Now I was hanging out at the back of the pack recovering, but we all know what happens at the back of a 3/4 field. At seven laps to go, some misguided souls crossed wheels, creating tragedy and havoc for those around them. I missed most of the carnage, but had enough of a panic stop on top of a bicycle missing a rider that I decided to use my God-given free lap. After disentangling damaged bikes from damaged riders (sorry about your collarbone, friend), I jumped back in. Nothing was getting away for the rest of the race - a few brave individuals tried, but didn't last longer than half a lap. Michael Brier went hard with two laps to go, an identical move to the one he tried at Yale in the P123 crit two weeks earlier. I had jumped hard to mark him then, but let others do the work this time.
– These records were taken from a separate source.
(* ===== verification/Changelog.v ===== *)
(** scripts/generate_changelog.py: renders the changelog from a git-cliff context
    that was checked against the published releases.  git and git-cliff are commands
    of the environment; JSON reaches the model decoded, and paths are normalised. *)

From S2P Require Import Prelude Py PyStr Regex Effects ChangelogMerge.
Open Scope Z_scope.

(** A subclass of [ValueError]. *)
Definition HistoryError (msg : string) : exn := OtherError "HistoryError" msg.

(** [v\d+\.\d+\.\d+] *)
Definition STABLE_TAG : re :=
  rseq [rchar "v"%char; rplus rdigit; rchar "."%char; rplus rdigit; rchar "."%char; rplus rdigit].
Definition is_stable_tag (tag : string) : bool :=
  match re_fullmatch STABLE_TAG tag with Some _ => true | None => false end.

(** [Path(a) / b] *)
Definition path_join (a b : string) : string :=
  if startswith "/" b then b else if endswith "/" a then a +:+ b else a +:+ "/" +:+ b.

(** [sorted] of strings *)
Fixpoint insert_str (x : string) (l : list string) : list string :=
  match l with
  | [] => [x]
  | y :: l => if String.ltb y x then y :: insert_str x l else x :: y :: l
  end.
Definition sorted_strs (l : list string) : list string := foldr insert_str [] l.

(** A [dict[str, str]], in insertion order. *)
Abbreviation releases := (list (string * string)).

Fixpoint set_release (l : releases) (tag sha : string) : releases :=
  match l with
  | [] => [(tag, sha)]
  | (tag', sha') :: l =>
      if String.eqb tag tag' then (tag', sha) :: l else (tag', sha') :: set_release l tag sha
  end.

Definition str_in (s : string) (l : list string) : bool := existsb (String.eqb s) l.

Section changelog.
Context (repo : string).

(** [subprocess.run(args, cwd=repo, check=True).stdout] *)
Definition run_in_repo (args : list string) : M payload :=
  attempt_call (External (Run (Some repo) args None)) (λ r : res payload, r).

Definition git (args : list string) : M string := p ← run_in_repo ("git" :: args); mret (strip (text p)).

Definition commit_of (ref : string) : string := ref +:+ "^{commit}".
Definition tag_args (tag : string) : list string := ["rev-parse"; commit_of ("refs/tags/" +:+ tag)].

(** The dictionary comprehension over the tags. *)
Fixpoint resolve_tags (tags : list string) (found : releases) : M releases :=
  match tags with
  | [] => mret found
  | tag :: tags =>
      if is_stable_tag tag then
        sha ← git (tag_args tag); resolve_tags tags (set_release found tag sha)
      else resolve_tags tags found
  end.

Definition stable_releases (stable_ref : string) : M releases :=
  stable_sha ← git ["rev-parse"; "--verify"; commit_of stable_ref];
  tags ← git ["tag"; "--merged"; stable_sha];
  found ← resolve_tags (splitlines tags) [];
  listed ← git ["rev-list"; "HEAD"];
  let ancestors := splitlines listed in
  match sorted_strs (map fst (List.filter (λ r, negb (str_in (snd r) ancestors)) found)) with
  | [] => mret found
  | missing => raise (HistoryError ("Published release history missing from HEAD: " +:+ join ", " missing +:+
      ". Fetch full history/tags and reconcile main through a reviewed PR before generating the changelog."))
  end.

(** [[release['version'] for release in context]], and the truthy ones. *)
Fixpoint all_versions (context : list value) : res (list value) :=
  match context with
  | [] => mret []
  | release :: context => v ← item release "version"; l ← all_versions context; mret (v :: l)
  end.

(** [by_version[version]]: the last release of that version *)
Fixpoint by_version (context : list value) (version : string) : res (option value) :=
  match context with
  | [] => mret None
  | release :: context =>
      later ← by_version context version;
      match later with
      | Some r => mret (Some r)
      | None => v ← item release "version"; mret (if eq_str v version then Some release else None)
      end
  end.

(** [any(p(commit['id']) for commit in commits)] *)
Fixpoint any_commit (p : bool → bool) (known : list string) (commits : list value) : res bool :=
  match commits with
  | [] => mret false
  | commit :: commits =>
      id ← item commit "id";
      member ← in_strs id known;
      if p member then mret true else any_commit p known commits
  end.

(** [release["commits"]], iterated *)
Definition commits_of (release : value) : res (list value) := c ← item release "commits"; iter c.

Fixpoint any_republished (published : list string) (context : list value) : res bool :=
  match context with
  | [] => mret false
  | release :: context =>
      v ← item release "version";
      if truthy v then any_republished published context else
      commits ← commits_of release;
      again ← any_commit id published commits;
      if again : bool then mret true else any_republished published context
  end.

(** The loop over the expected releases; what it published. *)
Fixpoint validate_releases (context : list value) (expected : releases) (published : list string)
    : M (list string) :=
  match expected with
  | [] => mret published
  | (version, sha) :: expected =>
      found ←? by_version context version;
      match found with
      | None => raise (KeyError version)
      | Some release =>
          commit_id ←? item release "commit_id";
          if py_neqb commit_id (VStr sha)
          then raise (HistoryError ("git-cliff source identity differs from tag " +:+ version)) else
          listed ← git ["rev-list"; sha];
          let ancestors := splitlines listed in
          commits ←? commits_of release;
          foreign ←? any_commit negb ancestors commits;
          if foreign : bool
          then raise (HistoryError ("git-cliff attributed an unpublished commit to " +:+ version))
          else validate_releases context expected (published ++ ancestors)
      end
  end.

Definition validate_context (context : value) (expected : releases) : M unit :=
  context ←? iter context;
  all ←? all_versions context;
  let versions := List.filter truthy all in
  _ ←? check_hashable versions;
  if has_duplicate versions then raise (HistoryError "Duplicate release versions in git-cliff context") else
  _ ←? check_hashable all;
  match sorted_strs (List.filter (λ tag, negb (existsb (λ v, eq_str v tag) all)) (map fst expected)) with
  | [] =>
      published ← validate_releases context expected [];
      again ←? any_republished published context;
      if again : bool
      then raise (HistoryError "git-cliff repeated an already published commit in Unreleased") else mret tt
  | missing => raise (HistoryError ("git-cliff omitted published releases: " +:+ join ", " missing))
  end.

Definition cliff_command (git_cliff : string) : list string :=
  [git_cliff; "--config"; path_join repo "cliff.toml"].

(** The text git-cliff renders from this very context. *)
Definition render (git_cliff context : string) : M string :=
  temporary ← attempt_call (External (MakeDirectory "provider-changelog-")) (λ r : res string, r);
  try_finally
    (let context_file := path_join temporary "context.json" in
     attempt_call (External (WriteFile context_file context)) (λ r : res unit, r) ;;
     rendered ← run_in_repo (cliff_command git_cliff ++ ["--from-context"; context_file]);
     mret (text rendered))
    (attempt_call (External (RemoveTree temporary)) (λ r : res unit, r)).

(** The destination keeps its old text until the new file is complete. *)
Definition replace_output (destination rendered : string) : M unit :=
  temporary_output ← attempt_call (External (CreateTemporary (dirname destination))) (λ r : res string, r);
  try_finally
    (attempt_call (External (WriteFile temporary_output rendered)) (λ r : res unit, r) ;;
     attempt_call (External (ReplaceFile temporary_output destination)) (λ r : res unit, r))
    (attempt_call (External (Unlink temporary_output)) (λ r : res unit, r)).

Definition generate (stable_ref output git_cliff : string) : M unit :=
  expected ← stable_releases stable_ref;
  context ← run_in_repo (cliff_command git_cliff ++ ["--context"]);
  decoded ←? json context;
  validate_context decoded expected ;;
  rendered ← render git_cliff (text context);
  replace_output (path_join repo output) rendered.
End changelog.

(** The message [parser.exit] prints with status 1, or [None] at a normal end. *)
Definition changelog_main (repo stable_ref output : string) : M (option string) :=
  try_except (generate repo stable_ref output "git-cliff" ;; mret None) (λ e,
    match e with
    | OSError _ | TimeoutError _ | ValueError _ | KeyError _ | TypeError _ =>
        Some (mret (Some ("Changelog generation refused: " +:+ exn_str e)))
    | OtherError cls _ =>
        if String.eqb cls "HistoryError" || String.eqb cls "CalledProcessError"
        then Some (mret (Some ("Changelog generation refused: " +:+ exn_str e))) else None
    | _ => None
    end).

Example stable_tags : map is_stable_tag ["v0.4.8"; "v0.4.8-rc1"; "0.4.8"; "v10.20.30"; "v1.2"] =
  [true; false; false; true; false].
Proof. vm_compute. reflexivity. Qed.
With one to go I had good position, and it was pretty apparent it was coming down to a sprint finish. I am a terrible sprinter, so this made me a little sad, but not as sad as if the 8 man break I had failed to bridge to earlier had stayed away. Coming around the back side of the course I got boxed in and momentarily freaked out, but then realized that Paul Curley was right next to me. For those not in the know, Paul Curley could escape from North Korean prison if you gave him a bicycle. I followed the disc wheel out of the snag and hit the sprint hard for what seemed like a top ten finish, and some mediocre payout to validate my efforts. BUT IT WAS NOT TO BE. Apparently a 545 Velo rider nipped me by a tire and relegated me to 11th. This is especially tragic because everyone knows all Masters riders are rich, whereas I'm riding a 13-month-old drivetrain and can't even afford tires for my race wheelset. That $10 could have really made a difference in my life, you jerk.
On the plus side, our new kits look and feel fantastic (thanks Castelli and New England Athletic) and it seems like I have decent legs going into the GLV vs. B2C2 throat-punching contest also known as the Blue Hills Classic in two weeks (also the third round of the Children's Hospital Boston Worker Drone Grand Prix, or 'CHBWDGP').